‘A republic … if you can keep it’
The first weekend of summer, time for picnics and barbecues and trips to the beach.
To their credit, Americans never really forgot the sacrifices of those who gave the final measure to protect the freedoms we now hold so casually.
But their sacrifices were safely pigeonholed in a brief ceremony at the cemetery, a few moments of young kids scrambling to pass out flags in the sun — Memorial Day.
Not so distressing, that way. The corpses of the frozen dead at Choisin Reservoir, the massacred at Malmedy? Another world. Heroes distantly remembered, symbols conveniently abstract, words of some historic speech memorized and doggedly recited by the best student in the class.
That was the way it was supposed to be, the way we expected it to remain — through Sept. 10, 2001.
Of course, America’s independence was won because the French threw in on our side those many years ago. Benjamin Franklin couldn’t persuade King Louis’ ministers to do that till the colonials proved they could win a real pitched battle against British regulars — not just some skirmish against a sleepy mercenary garrison, as at Trenton or Ticonderoga.
George Washington couldn’t produce that victory — he was busy withdrawing from Philadelphia before Lord Howe’s superior advancing army, that late summer and fall of 1777.
No, the one vital, necessary victory was won by New Haven apothecary Benedict Arnold, not even officially in command, grievously wounded but rising again and again, rallying the troops from the front as his horse was shot from beneath him (just as he had that spring, during Tryon’s Raid), defeating an army of stunned British regulars emerging from the northern New York forest at Saratoga under the command of Gen. “Gentleman Johnny” Burgoyne.
“What forces?” both Ambassador Franklin and King Louis of France wanted to know. Most of the regular Continental Army was at Philadelphia. What army had won the battles at Bennington and then at Freeman’s Farm, forcing Burgoyne’s surrender? Men without uniforms, came the answer. Yes, Horatio Gates and Arnold had some regulars. But mostly it had been American farmers in homespun, answering their country’s call.
Plenty of America’s heroes do wear uniforms. But as in all our wars, not all.

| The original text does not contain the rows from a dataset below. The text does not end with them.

Lemma bounded_reserve (A : allocator) (cap es : Z)
    (d : option cvec_elem_destructor) (v : cvec) (evs : list event) :
  is_uint64 cap -> is_uint64 es ->
  cvec_reserve A cap es d = Some (Vec v, evs) -> bounded v.
Proof.
  intros Hcap Hes H. apply cvec_reserve_inv in H as [Hn ->].
  pose proof (wrap64_range (sizeof_metadata + wrap64 (cap * es))) as Hr.
  pose proof (wrap64_range (cap * es)) as Hr'.
  assert (Hmul : 0 <= cap * es) by (unfold is_uint64 in *; nia).
  pose proof (wrap64_le (cap * es) Hmul) as Hle.
  assert (Hle' : wrap64 (sizeof_metadata + wrap64 (cap * es))
                 <= sizeof_metadata + wrap64 (cap * es)).
  { apply wrap64_le. unfold sizeof_metadata. lia. }
  constructor; cbn [size capacity typesize data]; rewrite ?repeat_length;
    unfold is_uint64, sizeof_metadata in *; lia.
Qed.

Lemma bounded_push_back (A : allocator) (v : cvec) (e : list byte)
    (v' : cvec) (evs : list event) :
  bounded v ->
  cvec_push_back A (Vec v) e = Some (Vec v', evs) -> bounded v'.
Proof.
  intros [Hsz Hcap Hes Hlive Hdata Hblk] H.
  unfold is_uint64 in *.
  assert (H32 : sizeof_metadata = 32) by reflexivity.
  assert (Hmul : 0 <= size v * typesize v) by nia.
  pose proof (wrap64_range (size v + 1)) as Hr.
  assert (Hs1 : wrap64 (size v + 1) <= size v + 1) by (apply wrap64_le; lia).
  unfold cvec_push_back in H.
  rewrite (wrap64_small (size v * typesize v)) in H by lia.
  destruct (capacity v =? size v) eqn:Efull.
  - (* the buffer is full: the block is resized first *)
    unfold grow in H.
    set (nc := if capacity v =? 0 then 1 else wrap64 (capacity v * 2)) in H.
    assert (Hnc : 0 <= nc < uint64_modulus).
    { unfold nc. destruct (capacity v =? 0); [unfold uint64_modulus; lia |].
      apply wrap64_range. }
    set (n := wrap64 (sizeof_metadata + wrap64 (nc * typesize v))) in H.
    assert (Hn : 0 <= n < uint64_modulus) by apply wrap64_range.
    assert (Hnle : n <= sizeof_metadata + nc * typesize v).
    { assert (0 <= nc * typesize v) by nia.
      pose proof (wrap64_le (nc * typesize v)).
      pose proof (wrap64_range (nc * typesize v)).
      unfold n. etransitivity; [apply wrap64_le |]; lia. }
    cbv [realloc emit bind ret lift] in H.
    destruct (n <? sizeof_metadata) eqn:En; [discriminate |].
    apply Z.ltb_ge in En.
    destruct (memset _ _ _ _) as [m2 |] eqn:E2; [| discriminate].
    cbn [base size capacity typesize destructor data] in H.
    destruct (memcpy _ _ _ _) as [m3 |] eqn:E3; [| discriminate].
    injection H as <- _.
    apply memset_length in E2. rewrite length_resize in E2.
    apply memcpy_inv in E3 as [E3 Hin]. rewrite E2 in E3, Hin.
    constructor; cbn [size capacity typesize data]; unfold is_uint64;
      rewrite ?E3; try lia.
    destruct Hin as [-> | Hin]; nia.
  - (* a slot is free: the element is copied in place *)
    cbv [bind ret lift] in H.
    destruct (memcpy _ _ _ _) as [m3 |] eqn:E3; [| discriminate].
    injection H as <- _.
    apply memcpy_inv in E3 as [E3 Hin].
    constructor; cbn [size capacity typesize data]; unfold is_uint64;
      rewrite ?E3; try lia.
    destruct Hin as [Hz | Hin]; [rewrite Hz in *|]; nia.
Qed.

Lemma bounded_erase (v : cvec) (index : Z) (v' : cvec) (evs : list event) :
  bounded v -> 0 <= index ->
  cvec_erase (Vec v) index = Some (Vec v', evs) -> bounded v'.
Proof.
  intros Hb Hi H. pose proof Hb as [Hsz Hcap Hes Hlive Hdata Hblk].
  unfold is_uint64 in *.
  unfold cvec_erase in H. rewrite Z.geb_leb in H.
  destruct (size v <=? index) eqn:Eout.
  - injection H as <- _. assumption.
  - apply Z.leb_gt in Eout.
    rewrite (wrap64_small (size v - 1)) in H by lia.
    assert (Hm1 : exists m1 ev1,
               match destructor v with
               | Some d => run_destructor d (address (Vec v)) (data v)
                             (wrap64 (index * typesize v)) (typesize v)
               | None => ret (data v)
               end = Some (m1, ev1) /\ length m1 = length (data v)).
    { destruct (destructor v) as [d |].
      - destruct (run_destructor _ _ _ _ _) as [[m1 ev1] |] eqn:E1;
          [| discriminate].
        exists m1, ev1. split; [reflexivity |].
        now apply run_destructor_length in E1.
      - exists (data v), []. split; reflexivity. }
    destruct Hm1 as (m1 & ev1 & Hrun & Hlen1). rewrite Hrun in H.
    cbv [bind ret lift] in H.
    destruct (memmove _ _ _ _) as [m2 |] eqn:E2; [| discriminate].
    injection H as <- _. apply memmove_length in E2.
    constructor; cbn [size capacity typesize data]; unfold is_uint64;
      rewrite ?E2, ?Hlen1; lia.
Qed.

Lemma reachable_bounded (v : cvec) : reachable v -> bounded v.
Proof.
  induction 1 as [A cap es d v evs Hcap Hes H
                 | A v e v' evs _ IH H
                 | v index v' evs _ IH Hi H].
  - now apply (bounded_reserve A cap es d v evs).
  - now apply (bounded_push_back A v e v' evs).
  - apply (bounded_erase v index v' evs); try assumption. apply Hi.
Qed.


(** ** What a defined call returns, wrapped or not *)


Lemma cvec_erase_inv (v : cvec) (index : Z) (v' : cvec) (evs : list event) :
  cvec_erase (Vec v) index = Some (Vec v', evs) ->
  capacity v' = capacity v /\
  typesize v' = typesize v /\
  size v' = (if index >=? size v then size v else wrap64 (size v - 1)).
Proof.
  unfold cvec_erase. destruct (index >=? size v).
  - intros [= <- _]. auto.
  - destruct (match destructor v with Some _ => _ | None => _ end)
      as [[m1 ev1] |]; [| discriminate].
    cbv [bind ret lift]. destruct (memmove _ _ _ _); [| discriminate].
    intros [= <- _]. cbn. auto.
Qed.


(** ** Null handles *)

(** C8.  On a null handle every operation is benign: the three counters
    read 0, [cvec_empty] is true, [cvec_push_back] returns null, and
    [cvec_push_back], [cvec_erase] and [cvec_free] call neither the
    allocator nor a destructor. *)
Theorem null_handle_is_benign :
  cvec_get_sz NULL = 0 /\
  cvec_get_capacity NULL = 0 /\
  cvec_get_type_sz NULL = 0 /\
  cvec_empty NULL = 1 /\
  (forall A x, cvec_push_back A NULL x = Some (NULL, [])) /\
  (forall i, cvec_erase NULL i = Some (NULL, [])) /\
  cvec_free NULL = Some (tt, []).
Proof. repeat split. Qed.

(** ** Erase out of range *)

(** C9.  With [index >= size] (the case [index = size] included),
    [cvec_erase] leaves the handle pointing at the very same block: size,
    capacity, element size and every stored byte are unchanged, and the
    destructor is not called. *)
Theorem erase_out_of_range_is_no_op (v : cvec) (index : Z) :
  size v <= index ->
  cvec_erase (Vec v) index = Some (Vec v, []).
Proof.
  intros H. unfold cvec_erase. rewrite Z.geb_leb.
  replace (size v <=? index) with true by (symmetry; now apply Z.leb_le).
  reflexivity.
Qed.

Lemma erase_out_of_range_witness :
  size four_of_six <= 4 /\
  cvec_erase (Vec four_of_six) 4 = Some (Vec four_of_six, []) /\
  cvec_erase (Vec four_of_six) (4 + 5) = Some (Vec four_of_six, []).
Proof.
  split; [cbn; lia |].
  split; apply erase_out_of_range_is_no_op; cbn; lia.
Defined.

(** ** Append with room *)

(** C10.  On a well-formed buffer with [size < capacity], given an element
    of at least [typesize] readable bytes, [cvec_push_back] does not
    reallocate: no allocator call is made, the returned handle holds the
    address it was given, capacity and element size are unchanged, and so
    are the bytes of every element stored before. *)
Theorem push_back_with_room_keeps_block (A : allocator) (v : cvec)
    (e : list byte) :
  wf v -> size v < capacity v -> typesize v <= Z.of_nat (length e) ->
  exists v',
    cvec_push_back A (Vec v) e = Some (Vec v', []) /\
    address (Vec v') = address (Vec v) /\
    capacity v' = capacity v /\
    typesize v' = typesize v /\
    forall i, 0 <= i < size v -> element v' i = element v i.
Proof.
  intros Hwf Hroom He. eexists. split.
  - now apply push_back_in_place.
  - cbn [base size capacity typesize data address]. repeat split.
    intros i Hi. unfold element at 1. cbn [data typesize].
    apply appended_other; auto; lia.
Qed.

Lemma push_back_with_room_witness :
  exists v',
    cvec_push_back (heap_at 8192) (Vec four_of_six) [x50; x51]
      = Some (Vec v', []) /\
    address (Vec v') = address (Vec four_of_six) /\
    capacity v' = capacity four_of_six /\
    typesize v' = typesize four_of_six /\
    forall i, 0 <= i < size four_of_six -> element v' i = element four_of_six i.
Proof.
  apply push_back_with_room_keeps_block.
  - constructor; vm_compute; easy.
  - cbn; lia.
  - cbn; lia.
Defined.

Todd Beamer, 32, was an Oracle Inc. executive from Hightstown, N.J. Jeremy Glick, 31, was a sales manager for an Internet service provider. Thomas Burnett Jr., 38, was a California businessman. Mark Bingham, 31, a former college rugby player from California. All four were on United Airlines Flight 93 when it left Newark bound for San Francisco at 8 a.m. Tuesday, Sept. 11, 2001.

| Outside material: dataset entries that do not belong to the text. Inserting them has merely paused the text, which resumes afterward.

(** Go's test [float(int64(t)) != t] on a float [t]: it fails exactly when
    [t] denotes an integer in the int64 range, and [int64(t)] is then that
    integer. *)
Lemma float_check t :
  valid_binary prec emax t = true ->
  SFeqb (float_of_int64 prec emax (int64_of_float t)) t =
    match float_int_value t with Some v => in_int64 v | None => false end /\
  (forall v, float_int_value t = Some v -> in_int64 v = true -> int64_of_float t = v).
Proof.
  intro Hv.
  destruct (round_MinInt64) as (M0 & E0 & Hr0 & Ht0).
  destruct t as [s|s| |s m e].
  - split; [reflexivity|]. intros v Hval _. injection Hval as <-. reflexivity.
  - cbv beta iota delta [int64_of_float sf_trunc]. rewrite Hr0.
    split; [destruct s; reflexivity | discriminate].
  - cbv beta iota delta [int64_of_float sf_trunc]. rewrite Hr0.
    split; [reflexivity | discriminate].
  - destruct (valid_finite_shape s m e Hv) as [Hshape Hemax'].
    assert (Hval : forall v, float_int_value (S754_finite s m e) = Some v ->
      v = cond_Zopp s (if 0 <=? e then Zpos m * 2 ^ e else Zpos m / 2 ^ (- e))).
    { intros v. simpl. destruct (0 <=? e); [congruence|].
      destruct (Zpos m mod 2 ^ (- e) =? 0); congruence. }
    unfold int64_of_float, sf_trunc.
    set (a := if 0 <=? e then Zpos m * 2 ^ e else Zpos m / 2 ^ (- e)) in *.
    assert (Ha0 : 0 <= a).
    { unfold a. destruct (Z.leb_spec 0 e).
      - apply Z.mul_nonneg_nonneg; [lia | apply Z.pow_nonneg; lia].
      - apply Z.div_pos; [lia | apply Z.pow_pos_nonneg; lia]. }
    destruct ((MinInt64 <=? cond_Zopp s a) && (cond_Zopp s a <? 2 ^ 63)) eqn:Hr.
    2:{
      rewrite Hr0. split.
      - destruct (SFeqb (S754_finite true M0 E0) (S754_finite s m e)) eqn:Heq.
        + apply SFeqb_finite in Heq as (<- & <- & <-).
          fold a in Ht0. rewrite Ht0 in Hr. discriminate Hr.
        + destruct (float_int_value (S754_finite s m e)) as [v|] eqn:Hfv; [|reflexivity].
          rewrite (Hval v eq_refl). unfold in_int64. rewrite Hr. reflexivity.
      - intros v Hfv Hin. rewrite (Hval v Hfv) in Hin. unfold in_int64 in Hin. congruence. }
    split; [|intros v Hfv _; symmetry; exact (Hval v Hfv)].
    assert (Ha63 : a <= 2 ^ 63).
    { unfold MinInt64 in Hr. apply andb_prop in Hr as [H1 H2].
      apply Z.leb_le in H1. apply Z.ltb_lt in H2.
      destruct s; cbn [cond_Zopp] in H1, H2; lia. }
    assert (Hfv_e : float_int_value (S754_finite s m e) =
      if 0 <=? e then Some (cond_Zopp s (Zpos m * 2 ^ e))
      else if Zpos m mod 2 ^ (- e) =? 0 then Some (cond_Zopp s (Zpos m / 2 ^ (- e)))
      else None) by reflexivity.
    rewrite Hfv_e.
    assert (Hm_lt : Zpos m < 2 ^ prec) by (apply log2_lt_pow; lia).
    destruct (Z.leb_spec 0 e) as [He|He].
    + (* e >= 0: t is a whole number *)
      assert (Ha_e : a = Zpos m * 2 ^ e)
        by (unfold a; destruct (Z.leb_spec 0 e); [reflexivity | lia]).
      assert (Hnorm : Z.log2 (Zpos m) + 1 = prec) by lia.
      assert (Hpos : 0 < Zpos m * 2 ^ e) by (apply Z.mul_pos_pos; [lia | apply Z.pow_pos_nonneg; lia]).
      set (pa := Z.to_pos a).
      assert (Hpa : Zpos pa = a) by (unfold pa; rewrite Z2Pos.id; lia).
      assert (Hlog : Z.log2 (Zpos pa) = e + Z.log2 (Zpos m))
        by (rewrite Hpa, Ha_e; apply Z.log2_mul_pow2; lia).
      replace (cond_Zopp s a) with (cond_Zopp s (Zpos pa)) by (rewrite Hpa; reflexivity).
      replace (float_of_int64 prec emax (cond_Zopp s (Zpos pa))) with (binary_round prec emax s pa 0)
        by (destruct s; reflexivity).
      destruct (binary_round_int prec emax Hprec Hemax s pa) as (M & Hround & HMd & Hrel).
      * lia.
      * right. replace (Z.log2 (Zpos pa) + 1 - prec) with e by lia.
        rewrite Hpa, Ha_e. apply Z.mod_mul. apply Z.pow_nonzero; lia.
      * rewrite Hround. replace (Z.log2 (Zpos pa) + 1 - prec) with e in * by lia.
        replace (Z.max 0 e) with e in Hrel by lia.
        replace (Z.max 0 (prec - (Z.log2 (Zpos pa) + 1))) with 0 in Hrel by lia.
        rewrite Z.pow_0_r, Z.mul_1_r, Hpa, Ha_e in Hrel.
        assert (HMm : M = m).
        { apply Pos2Z.inj. apply Z.mul_cancel_r with (2 ^ e); [apply Z.pow_nonzero; lia | exact Hrel]. }
        subst M. rewrite (proj2 (SFeqb_finite s m e s m e) (conj eq_refl (conj eq_refl eq_refl))).
        replace (0 <=? e) with true by (symmetry; apply Z.leb_le; lia).
        rewrite <- Ha_e. exact (eq_sym Hr).
    + (* e < 0 *)
      assert (Ha_e : a = Zpos m / 2 ^ (- e))
        by (unfold a; destruct (Z.leb_spec 0 e); [lia | reflexivity]).
      replace (0 <=? e) with false by (symmetry; apply Z.leb_gt; lia).
      assert (Hk : 0 < 2 ^ (- e)) by (apply Z.pow_pos_nonneg; lia).
      destruct (Z.eq_dec a 0) as [Ha|Ha].
      * (* |t| < 1: not a whole number *)
        rewrite Ha. replace (cond_Zopp s 0) with 0 by (destruct s; reflexivity).
        change (float_of_int64 prec emax 0) with (S754_zero false).
        assert (Hsmall : Zpos m < 2 ^ (- e)).
        { rewrite Ha_e in Ha. apply Z.div_small_iff in Ha; lia. }
        rewrite Z.mod_small by lia.
        destruct s; reflexivity.
      * set (pa := Z.to_pos a).
        assert (Hpa : Zpos pa = a) by (unfold pa; rewrite Z2Pos.id; lia).
        assert (Hle : a * 2 ^ (- e) <= Zpos m)
          by (rewrite Ha_e, Z.mul_comm; apply Z.mul_div_le; lia).
        assert (Hge : 2 ^ (- e) <= Zpos m) by nia.
        assert (Hlt : a < 2 ^ prec) by nia.
        replace (cond_Zopp s a) with (cond_Zopp s (Zpos pa)) by (rewrite Hpa; reflexivity).
        replace (float_of_int64 prec emax (cond_Zopp s (Zpos pa))) with (binary_round prec emax s pa 0)
          by (destruct s; reflexivity).
        assert (Hla : Z.log2 (Zpos pa) < prec)
          by (apply Z.log2_lt_pow2; lia).
        destruct (binary_round_int prec emax Hprec Hemax s pa) as (M & Hround & HMd & Hrel).
        -- assert (Z.log2 (Zpos pa) <= Z.log2 (2 ^ 63)) by (apply Z.log2_le_mono; lia).
           rewrite Z.log2_pow2 in H by lia. lia.
        -- left. lia.
        -- rewrite Hround.
           set (E := Z.log2 (Zpos pa) + 1 - prec) in *.
           replace (Z.max 0 E) with 0 in Hrel by lia.
           replace (Z.max 0 (prec - (Z.log2 (Zpos pa) + 1))) with (- E) in Hrel by lia.
           rewrite Z.pow_0_r, Z.mul_1_r in Hrel.
           destruct (Zpos m mod 2 ^ (- e) =? 0) eqn:Hmod.
           ++ apply Z.eqb_eq in Hmod.
              assert (Hm : Zpos m = a * 2 ^ (- e))
                by (rewrite Ha_e, Z.mul_comm; apply Z.div_exact; lia).
              assert (Hnorm : Z.log2 (Zpos m) + 1 = prec).
              { destruct Hshape as [Hn|[He' Hn]]; [exact Hn|].
                assert (2 ^ prec <= 2 ^ (- e)) by (apply Z.pow_le_mono_r; lia). lia. }
              assert (HlogM : Z.log2 (Zpos m) = - e + Z.log2 (Zpos pa))
                by (rewrite Hm, <- Hpa; apply Z.log2_mul_pow2; lia).
              assert (HE : E = e) by (unfold E; lia).
              rewrite HE in Hrel.
              assert (HMm : M = m) by (apply Pos2Z.inj; rewrite Hrel, Hm, Hpa; reflexivity).
              subst M. rewrite HE.
              rewrite (proj2 (SFeqb_finite s m e s m e) (conj eq_refl (conj eq_refl eq_refl))).
              rewrite <- Ha_e. exact (eq_sym Hr).
           ++ destruct (SFeqb (S754_finite s M E) (S754_finite s m e)) eqn:Heq; [|reflexivity].
              apply SFeqb_finite in Heq as (_ & HMm & HE). subst M.
              rewrite HE in Hrel. rewrite Hrel in Hmod.
              rewrite Z.mod_mul in Hmod by lia. discriminate Hmod.
Qed.
End FloatCheck.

The plane never arrived. Terrorists armed with knives — all of whom had passed through the metal detectors and “shown their photo ID” — seized the flight, turned it around somewhere near Cleveland and headed for Washington, D.C.
After making her promise to call his wife and their two young boys, Mr. Beamer told the GTE supervisor, Lisa Jefferson, that he and the others — now aware, thanks to their cell phones, of what had happened to three other hijacked flights that day — had decided they were not going to stand by and remain mere pawns in the hijackers’ plot.

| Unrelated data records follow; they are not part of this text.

(** C7 (amended): tearing the component down while a request runs is a
    step that always succeeds; it aborts the controller of that request
    and changes nothing else.  The timer is not cleared by the teardown:
    it stays pending while the handler of the aborted request waits, and
    is cleared or spent when an event of that request settles the race,
    at its deadline at the latest, without any change of the page. *)
Theorem teardown :
  (forall st i r,
      mounted st = true -> abortControllerRef st = Some i ->
      nth_error (requests st) i = Some r ->
      exists st',
        step st Unmount = Some st' /\ ui st' = ui st /\
        nth_error (requests st') i
        = Some {| trimmedAccountId := trimmedAccountId r; aborted := true;
                  fetchPromise := fetchPromise r;
                  timeoutId := timeoutId r; handler := handler r |}) /\
  (forall st i r e st',
      nth_error (requests st) i = Some r -> aborted r = true ->
      handler r = Racing -> step st e = Some st' ->
      exists r',
        nth_error (requests st') i = Some r' /\ aborted r' = true /\
        ((handler r' = Racing /\ timeoutId r' = timeoutId r) \/
         (handler r' = Returned /\ (forall d, timeoutId r' <> Pending d) /\
          request_of e = Some i /\ ui st' = ui st))) /\
  (forall st i r deadline,
      nth_error (requests st) i = Some r -> aborted r = true ->
      handler r = Racing -> timeoutId r = Pending deadline ->
      (deadline <= clock st)%N ->
      exists st' r',
        step st (TimerFires i) = Some st' /\ ui st' = ui st /\
        nth_error (requests st') i = Some r' /\
        timeoutId r' = Fired /\ handler r' = Returned).
Proof.
  split; [| split].
  - intros st i r M Ref E. simpl. rewrite M. eexists.
    split; [reflexivity|]. split; [reflexivity|].
    cbn [requests]. unfold abort_current. rewrite Ref.
    now rewrite (nth_error_update_same i abort _ _ E).
  - intros st i r e st' E A Hr H.
    destruct (step_request _ _ _ _ _ H E) as (r1 & E1 & Ha & _).
    destruct (step_racing _ _ _ _ _ H E Hr) as (r' & E' & C).
    assert (r1 = r') by congruence. subst r1.
    exists r'. split; [exact E'|]. split; [auto|].
    destruct C as [C | (Hh & T & Q & o & U)]; [left; exact C | right].
    repeat split; auto. now rewrite U, after_race_aborted.
  - intros st i r deadline E A Hr T C.
    simpl. unfold timer_event. rewrite E, T.
    apply N.leb_le in C. rewrite C, Hr.
    eexists. eexists. split; [reflexivity|].
    unfold settle_race. cbn [ui requests with_ui with_requests].
    rewrite (nth_error_update_same i _ _ _ E).
    rewrite after_race_aborted by exact A. repeat split.
Qed.

Lemma teardown_witness :
  exists st',
    step (after [Submit]) Unmount = Some st' /\
    ui st' = ui (after [Submit]) /\
    nth_error (requests st') 0
    = Some {| trimmedAccountId := lit "alice.near"; aborted := true;
              fetchPromise := AwaitConnect; timeoutId := Pending 30000;
              handler := Racing |}.
Proof.
  destruct teardown as (T & _).
  apply (T (after [Submit]) 0%nat
           {| trimmedAccountId := lit "alice.near"; aborted := false;
              fetchPromise := AwaitConnect; timeoutId := Pending 30000;
              handler := Racing |});
    vm_compute; reflexivity.
Defined.

(** C8: submitting an input that fails validation sets the error to the
    message of the validator and changes nothing else: no request is made
    and none is aborted, and loading, balance and fetched identifier are
    as before. *)
Theorem invalid_submission (st : State) (msg : jsstring) :
  mounted st = true ->
  validateAccountId (accountId (ui st)) = Some msg ->
  step st Submit
  = Some {| ui := {| accountId := accountId (ui st);
                     balanceData := balanceData (ui st);
                     fetchedAccountId := fetchedAccountId (ui st);
                     loading := loading (ui st);
                     error := Some msg |};
            abortControllerRef := abortControllerRef st;
            requests := requests st;
            clock := clock st;
            mounted := mounted st |}.
Proof.
  intros M V. unfold step.
  replace (if mounted st then Some (handleFetchBalance st) else None)
    with (Some (handleFetchBalance st)) by now rewrite M.
  unfold handleFetchBalance. rewrite V. reflexivity.
Qed.

Lemma invalid_submission_witness :
  option_map requests
    (step (after [Submit; InputChange (lit "not_a_valid_id!!")]) Submit)
  = Some (requests (after [Submit])) /\
  option_map (fun st => error (ui st))
    (step (after [Submit; InputChange (lit "not_a_valid_id!!")]) Submit)
  = Some (Some MSG_INVALID_ID).
Proof.
  rewrite (invalid_submission
             (after [Submit; InputChange (lit "not_a_valid_id!!")])
             MSG_INVALID_ID);
    [split | |]; vm_compute; reflexivity.
Defined.

(** C9: the two sub-queries are awaited together and either may answer
    first; the record is made only by the answer that completes the pair,
    from both amounts; and a sub-query that fails while the pair is
    awaited fails the whole fetch with its own error, which is the one the
    page then classifies. *)
Theorem subqueries_join :
  (forall r i,
      fetchPromise r = AwaitAccount -> aborted r = false ->
      resume r (AccountDone i (Resolve tt)) = Some (AwaitAll None None)) /\
  (forall r i a s,
      fetchPromise r = AwaitAll None None ->
      resume r (LiquidDone i (Resolve a)) = Some (AwaitAll (Some a) None) /\
      resume r (StakedDone i (Resolve s)) = Some (AwaitAll None (Some s))) /\
  (forall r e result,
      resume r e = Some (Fulfilled result) ->
      exists a s,
        balanceRecord a s = Some result /\ aborted r = false /\
        ((fetchPromise r = AwaitAll None (Some s) /\
          exists i, e = LiquidDone i (Resolve a)) \/
         (fetchPromise r = AwaitAll (Some a) None /\
          exists i, e = StakedDone i (Resolve s)))) /\
  (forall r i a s result,
      aborted r = false -> balanceRecord a s = Some result ->
      (fetchPromise r = AwaitAll (Some a) None ->
       resume r (StakedDone i (Resolve s)) = Some (Fulfilled result)) /\
      (fetchPromise r = AwaitAll None (Some s) ->
       resume r (LiquidDone i (Resolve a)) = Some (Fulfilled result))) /\
  (forall r i err lq sq,
      (fetchPromise r = AwaitAll None sq ->
       resume r (LiquidDone i (Reject err)) = Some (Rejected err)) /\
      (fetchPromise r = AwaitAll lq None ->
       resume r (StakedDone i (Reject err)) = Some (Rejected err))) /\
  (forall st i r err lq sq,
      nth_error (requests st) i = Some r -> live r = true ->
      (fetchPromise r = AwaitAll None sq ->
       exists st',
         step st (LiquidDone i (Reject err)) = Some st' /\
         error (ui st') = Some (errorMessage (trimmedAccountId r) err) /\
         balanceData (ui st') = balanceData (ui st)) /\
      (fetchPromise r = AwaitAll lq None ->
       exists st',
         step st (StakedDone i (Reject err)) = Some st' /\
         error (ui st') = Some (errorMessage (trimmedAccountId r) err) /\
         balanceData (ui st') = balanceData (ui st))).
Proof.
  split; [| split; [| split; [| split; [| split]]]].
  - intros r i P A. unfold resume, checkpoint. now rewrite P, A.
  - intros r i a s P. unfold resume. rewrite P. split; reflexivity.
  - intros r e result H. unfold resume in H.
    destruct (fetchPromise r) as [| |lq sq|res|err0] eqn:P;
      [ | | destruct lq as [a|], sq as [s|] | | ];
      destruct e as [value| |i o|i o|i o|i o|i|dt|]; try discriminate;
      destruct o as [v|err]; try discriminate;
      unfold checkpoint, conversion in H;
      destruct (aborted r) eqn:A; try discriminate.
    + destruct (balanceRecord a v) eqn:B; [|discriminate].
      injection H as ->. exists a, v. repeat split; auto. right. eauto.
    + destruct (balanceRecord v s) eqn:B; [|discriminate].
      injection H as ->. exists v, s. repeat split; auto. left. eauto.
  - intros r i a s result A B. unfold resume, checkpoint, conversion.
    split; intros ->; now rewrite A, B.
  - intros r i err lq sq. unfold resume.
    split; intros ->; [now destruct sq | now destruct lq].
  - intros st i r err lq sq E L.
    assert (Hr : handler r = Racing /\ aborted r = false).
    { unfold live in L. destruct (handler r); [|discriminate].
      now destruct (aborted r). }
    destruct Hr as [Hr A].
    split; intros P; simpl; unfold fetch_event; rewrite E.
    + assert (R : resume r (LiquidDone i (Reject err)) = Some (Rejected err))
        by (unfold resume; rewrite P; now destruct sq).
      rewrite R, Hr. cbn [settled]. eexists. split; [reflexivity|].
      unfold settle_race, after_race. cbn. rewrite A. split; reflexivity.
    + assert (R : resume r (StakedDone i (Reject err)) = Some (Rejected err))
        by (unfold resume; rewrite P; now destruct lq).
      rewrite R, Hr. cbn [settled]. eexists. split; [reflexivity|].
      unfold settle_race, after_race. cbn. rewrite A. split; reflexivity.
Qed.

Lemma subqueries_join_witness :
  option_map (fun st => (error (ui st), balanceData (ui st)))
    (step (after [Submit; ConnectDone 0 (Resolve tt);
                  AccountDone 0 (Resolve tt);
                  LiquidDone 0 (Resolve (lit "1000000000000000000000000"))])
          (StakedDone 0
             (Reject {| message := Some (lit "validator view failed");
                        type := None |})))
  = Some (Some (lit "Error: validator view failed"), None).
Proof.
  destruct subqueries_join as (_ & _ & _ & _ & _ & J).
  destruct (J (after [Submit; ConnectDone 0 (Resolve tt);
                      AccountDone 0 (Resolve tt);
                      LiquidDone 0 (Resolve (lit "1000000000000000000000000"))])
              0%nat
              {| trimmedAccountId := lit "alice.near"; aborted := false;
                 fetchPromise :=
                   AwaitAll (Some (lit "1000000000000000000000000")) None;
                 timeoutId := Pending 30000; handler := Racing |}
              {| message := Some (lit "validator view failed");
                 type := None |}
              (Some (lit "1000000000000000000000000")) None
              eq_refl eq_refl) as (_ & S).
  destruct (S eq_refl) as (st' & -> & Er & Bd).
  cbn [option_map]. rewrite Er, Bd. vm_compute. reflexivity.
Defined.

He dropped the phone, leaving the line open so the phone company supervisor could hear his final words, as he headed for the front of the plane to force it down in a remote strip mine area, 80 miles southeast of Pittsburgh. Mr. Beamer spoke for a nation.
Some hear, “Let’s roll.” Others contend he said, “Roll it.”
No matter.
After that, there was silence. Lisa Jefferson hung up the phone at 10 a.m. Eastern time, realizing no more would be heard from Flight 93.
Now Memorial Day has come again — the sixth since that Sept. 11. The bugles blow, laughing children place flags on the graves of the fallen, the surviving comrades of the silent dead squeeze into too-tight uniforms (could they ever really have been so thin?) to march a block or two beneath the flag.
Though these days, the dead are not all so distant. In that one brief moment, Todd Beamer and Jeremy Glick, Thomas Burnett Jr. and Mark Bingham ceased to be “civilians.”
The men of Flight 93 went forward without uniforms, without orders.
They succeeded. And they died. As did eight of the first 70 Americans to take up arms to protect our liberties, in the first exchange of fire at the Lexington green on April 19, 1775, attempting to block Gen. Thomas Gage from seizing a stockpile of illegal, unregistered military arms.
Without uniforms. Yet surely they all earned their medals and their flags, that day.
“What kind of government have you given us?” Mrs. Powel asked Mr. Franklin as he emerged, at last, from the sweltering hall in Philadelphia.
A monarchy? A democracy? No.
“A republic,” he said … “if you can keep it.”